Puis est arrivée la loi sur le tabagisme en lieux publics. Les fumeurs, expulsés des bars et restaurants le temps d’une cigarette, ont obtenu une compensation : des guéridons en terrasse pour supporter des cendriers, mais aussi un petit verre qu’on boira alors entre fumeurs, dehors. Comme l’ambiance extérieure était plus sympa qu’en dedans ces fumeurs ont fait porter des plats sur ces guéridons, et y ont invité des non fumeurs … Et se sont créées de fait des centaines de terrasses, dans le domaine public, mais avec des consommateurs debout qui ont commencé à fatiguer. Alors on y a placé des tabourets haut perchés : on mange désormais debout / assis. Avec des patrons ravis qui font l’essentiel de leur chiffre dehors, avec des clients qui consomment plus vite, dans un espace gratuit plus réduit.

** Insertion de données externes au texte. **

(** X18: When [fx], [fy], [cx] and [cy] are all integers the camera matrix is an
    integer array with these values unchanged; as soon as one of them is a
    float all nine entries are floats, the constants 0 and 1 included.  The
    distortion coefficients have no part in it. *)
Theorem load_camera_intrinsics_dtype
    (m cam : gmap string yaml)
    (fx fy cx cy k1 k2 k3 p1 p2 : num) (image_width image_height : yaml) :
  m !! "camera" = Some (YMap cam) ->
  numeric_field cam "fx" fx -> numeric_field cam "fy" fy ->
  numeric_field cam "cx" cx -> numeric_field cam "cy" cy ->
  numeric_field cam "k1" k1 -> numeric_field cam "k2" k2 ->
  numeric_field cam "k3" k3 ->
  numeric_field cam "p1" p1 -> numeric_field cam "p2" p2 ->
  cam !! "image_width" = Some image_width ->
  cam !! "image_height" = Some image_height ->
  exists distortion_coefficients,
    load_camera_intrinsics (YMap m)
    = Return (if existsb is_float [fx; fy; cx; cy]
              then [ [NFloat (to_float fx); NFloat 0; NFloat (to_float cx)];
                     [NFloat 0; NFloat (to_float fy); NFloat (to_float cy)];
                     [NFloat 0; NFloat 0; NFloat 1] ]
              else [ [fx; NInt 0; cx];
                     [NInt 0; fy; cy];
                     [NInt 0; NInt 0; NInt 1] ],
              distortion_coefficients,
              (image_height, image_width)).
Proof.
  intros Hcam Hfx Hfy Hcx Hcy Hk1 Hk2 Hk3 Hp1 Hp2 Hw Hh.
  rewrite (load_camera_intrinsics_arrays m cam fx fy cx cy k1 k2 k3 p1 p2
             image_width image_height) by assumption.
  eexists. f_equal. f_equal. f_equal.
  destruct fx, fy, cx, cy; reflexivity.
Qed.

Lemma load_camera_intrinsics_dtype_witness :
  exists distortion_coefficients,
    load_camera_intrinsics
      (YMap {[ "camera" :=
                 YMap {[ "fx" := YInt 500; "fy" := YInt 500;
                         "cx" := YInt 320; "cy" := YInt 240;
                         "k1" := YFloat 0.5; "k2" := YFloat 0.25; "k3" := YInt 0;
                         "p1" := YFloat 0.125; "p2" := YInt 1;
                         "image_width" := YInt 640; "image_height" := YInt 480 ]} ]})
    = Return ([ [NInt 500; NInt 0; NInt 320];
                [NInt 0; NInt 500; NInt 240];
                [NInt 0; NInt 0; NInt 1] ],
              distortion_coefficients,
              (YInt 480, YInt 640)).
Proof.
  destruct (load_camera_intrinsics_dtype
           {[ "camera" :=
                YMap {[ "fx" := YInt 500; "fy" := YInt 500;
                        "cx" := YInt 320; "cy" := YInt 240;
                        "k1" := YFloat 0.5; "k2" := YFloat 0.25; "k3" := YInt 0;
                        "p1" := YFloat 0.125; "p2" := YInt 1;
                        "image_width" := YInt 640; "image_height" := YInt 480 ]} ]}
           {[ "fx" := YInt 500; "fy" := YInt 500;
              "cx" := YInt 320; "cy" := YInt 240;
              "k1" := YFloat 0.5; "k2" := YFloat 0.25; "k3" := YInt 0;
              "p1" := YFloat 0.125; "p2" := YInt 1;
              "image_width" := YInt 640; "image_height" := YInt 480 ]}
           (NInt 500) (NInt 500) (NInt 320) (NInt 240)
           (NFloat 0.5) (NFloat 0.25) (NInt 0) (NFloat 0.125) (NInt 1)
           (YInt 640) (YInt 480)) as [D HD];
    [ reflexivity
    | eexists; split; reflexivity ..
    | reflexivity
    | reflexivity
    | ].
  exists D. rewrite HD. reflexivity.
Defined.

(** ** Witnesses for the edges of the error handling *)

Lemma load_ros_topic_names_not_a_block_witness :
  load_ros_topic_names (YMap {[ "topics" := YNull ]}) = Raise AttributeError.
Proof.
  apply (load_ros_topic_names_not_a_block {[ "topics" := YNull ]} YNull);
    [reflexivity | discriminate].
Defined.

Lemma load_camera_intrinsics_not_a_block_witness :
  load_camera_intrinsics (YMap {[ "camera" := YSeq [YInt 500; YInt 500] ]})
    = Raise TypeError.
Proof.
  apply (load_camera_intrinsics_not_a_block
           {[ "camera" := YSeq [YInt 500; YInt 500] ]} (YSeq [YInt 500; YInt 500]));
    [reflexivity | discriminate].
Defined.
(** * workshop-bonus: [utils.py]

    A shallow embedding of the three functions of [utils.py]
    ([extract_agent_response], [create_logs_database], [execute_query])
    together with models of the parts of the Python runtime and of the
    libraries they call ([str]/[repr], attribute access, [json.load],
    [datetime.strptime], the [sqlite3] module), followed by the properties
    of the specification settled against them. *)

From Stdlib Require Import String Ascii List ZArith NArith Bool Lia.
From Stdlib Require Import DecimalString Sorted.
Import ListNotations.

Set Warnings "-register-all".
Local Open Scope string_scope.
Local Open Scope Z_scope.

(** ** Exceptions and outcomes *)

Module Py.

(** The exception classes that the modelled code can meet. *)
Inductive exn_class :=
| AttributeError
| TypeError
| KeyError
| IndexError
| ValueError
| OverflowError
| FileNotFoundError
| JSONDecodeError
| OperationalError
| ProgrammingError
| OtherError (name : string).

(** An exception instance: its class and what [str(e)] shows. *)
Record exn := mk_exn { exn_cls : exn_class; exn_msg : string }.

(** What evaluating a Python expression or call produces. *)
Inductive outcome (A : Type) :=
| Return (a : A)
| Raise (e : exn).
Arguments Return {A} a.
Arguments Raise {A} e.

Mais depuis quelques mois, cette « standing attitude » s’est étendue aux bureaux, avec un argument majeur : ça vient des Amérique, et c’est bon pour la santé … Avec des reportages qui nous montrent qu’effectivement, les employés des entreprises prestigieuses comme Google ou Facebook ont désormais le choix entre le bureau classique, ou un « bosse-debout », qui permet d’élever et d’incliner le plan de travail … on vient de réinventer la planche à dessin …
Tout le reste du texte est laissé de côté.